In diesem Fall zeichnet er also die Karrierewege seiner acht Protagonisten von ihren Anfängen bis Mitte der 1990er nach, als der klassische Actionfilm weniger populär wurde und von effektlastigeren Werken wie „Batman“ oder „Jurassic Park“ überflügelt wurde. Der Flop von „Last Action Hero“, dessen Produktionsgeschichte de Semlyen auch schon in einem Empire-Artikel rekapitulierte, scheint für den Autor eine Art Zäsur darzustellen, denn damit befasst das letzte Buchkapitel.
Bei seiner Unterteilung wählt de Semlyen ein erfrischendes Format: Anstatt jeden Actionhelden für sich abzuhandeln, setzte er bestimmte zeitliche Schlaglichter, die er meist anhand von zwei oder drei Darstellern abhandelt. Etwa den Wettbewerb und die damals nicht nur spielerische Feindschaft zwischen Arnie und Sly in den 1980ern oder den Aufstieg der Martial-Arts-Profis Jackie Chan und Chuck Norris zu Actionheroen mit ersten Rollen bei Bruce Lee.

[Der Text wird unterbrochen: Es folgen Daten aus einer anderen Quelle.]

Definition extractTokenId (address : jsstr) : Res (number * number) :=
  let n := Z.of_nat (length address) in
  if negb (startsWith (js "0x") address) then Throw (JSThrown (js "address not starts with " ++ [34] ++ js "0x" ++ [34]))
  else if 42 <? n then Throw (JSThrown (js "address length is more than 20 bytes"))
  else Ret (Number_hex (substring address (n - 16) (n - 8)), Number_hex (substring address (n - 8) n)).

Definition fromTokenId (collectionId tokenId : number) : Res jsstr :=
  UniqueUtil.getTokenAddress (mkToken collectionId tokenId).

Definition normalizeAddress (address : jsstr) : jsstr :=
  js "0x" ++ drop (length address - 40) address.

End EthAddressGroup.
End EthAddressGroup.

Module EthPropertyGroup.

(** A key and the [0x] literal of the UTF-8 bytes of the value. *)
Definition property (key value : jsstr) : jsstr * jsstr := (key, js "0x" ++ hex_bytes (utf8 value)).

End EthPropertyGroup.

(** ** Contracts *)

(** [Contract]: the address, the interface and the runner of its calls. *)
Record Contract {N : NodeApi} {W : Ethers} : Type := mkContract {
  target : jsstr;
  interface : list jsval;
  runner : option Wallet }.

Arguments Contract N W : clear implicits.
Arguments Contract {N W}.
Arguments mkContract {N W} _ _ _.
Arguments target {N W} _.
Arguments interface {N W} _.
Arguments runner {N W} _.

Section Calls.
Context {N : NodeApi} {W : Ethers}.

Definition call_method (c : Contract) (method : jsstr) (params : list jsval) (options : jsval) : E TxResponse :=
  eworld (contract_send (target c) (interface c) (runner c) method params options).

Definition call_view (c : Contract) (method : jsstr) : E jsval :=
  eworld (contract_view (target c) (interface c) (runner c) method).

(** [response.wait(...waitParams)]. *)
Definition wait (response : TxResponse) : E (option ContractTransactionReceipt) :=
  eworld (tx_wait response waitParams).

End Calls.

(** ** Objects used as maps *)

(** The names every object inherits. *)
Definition inherited : list jsstr :=
  map js ["constructor"; "__defineGetter__"; "__defineSetter__"; "hasOwnProperty"; "__lookupGetter__";
          "__lookupSetter__"; "isPrototypeOf"; "propertyIsEnumerable"; "toString"; "valueOf";
          "__proto__"; "toLocaleString"]%string.

Fixpoint lookup_key {A} (k : jsstr) (l : list (jsstr * A)) : option A :=
  match l with
  | [] => None
  | (k', v) :: l' => if jseq k k' then Some v else lookup_key k l'
  end.

(** [k in o]. *)
Definition in_object {A} (k : jsstr) (o : list (jsstr * A)) : bool :=
  bool_decide (is_Some (lookup_key k o)) || ChainHelperBase.in_list k inherited.

(** [o[k] = v]. *)
Fixpoint set_key {A} (k : jsstr) (v : A) (o : list (jsstr * A)) : list (jsstr * A) :=
  match o with
  | [] => [(k, v)]
  | (k', v') :: o' => if jseq k k' then (k, v) :: o' else (k', v') :: set_key k v o'
  end.

(** The same for a string value, which the setter of [__proto__] ignores. *)
Definition set_string (k v : jsstr) (o : list (jsstr * jsstr)) : list (jsstr * jsstr) :=
  if jseq k (js "__proto__") then o else set_key k v o.

(** ** ContractGroup *)

Record ContractImports : Type := mkImport {
  solPath : jsstr;
  fsPath : jsstr }.

Record CompiledContract : Type := mkCompiled {
  cc_abi : jsval;
  bytecode : jsstr }.

(** [EthGroup.DEFAULT_GAS_LIMIT] *)
Definition DEFAULT_GAS_LIMIT : Z := 2500000.

Module ContractGroup.
Section ContractGroup.
Context {N : NodeApi} {C : Crypto} {W : Ethers}.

Andere Kapitel drehen sich Einzel-Events, etwa um Bruce Willis‘ Wandel vom TV-Komiker zum Actionstar in „Stirb langsam“ (Kapitelname: „Welcome to the party, pal“) oder Steven Seagals Sprung von Null zum Major-Studio-Star bei Warner (Kapitelname: „The Great One“).
Vor allem die Beziehungen der Protagonisten untereinander spielen dabei eine große Rolle: Von dem Planet-Hollywood-Trio aus Schwarzenegger, Stallone und Willis über Seagals Feindschaft mit quasi jedem Actionstar (vor allem van Damme) bis hin zu Stallones Lobby-Arbeit für Jackie Chan in Hollywood (die Hongkong-Ikone hielt es erst für einen Scherz, als er von Sly zur „Cliffhanger“-Premiere in Los Angeles eingeladen wurde) werden alle möglichen Querverbindungen aufgezeigt.
So zeichnet de Semlyen ein sehr lebendiges Bild einer Epoche, als die Stars mit den großen Muskeln, dicken Wummen und flotten Sprüchen das Box Office regierten. Ergänzt wird das eigentliche Buch um Quellenangaben und ein paar Fun-Anhänge. Darunter sind kurze Vorstellungen von acht Actionstars der neuen Generation (Zoe Saldana, Iko Uwais, Dwayne ‘The Rock‘ Johnson, Jason Statham, Keanu Reeves, Tom Cruise, Milla Jovovich, Charlie Theron), ein kleiner Abriss des gescheiterten Verhoeven/Arnie-Projekts „Crusade“ und eine Auflistung der 20 besten Post-Kill-Oneliner aus Actionfilmen.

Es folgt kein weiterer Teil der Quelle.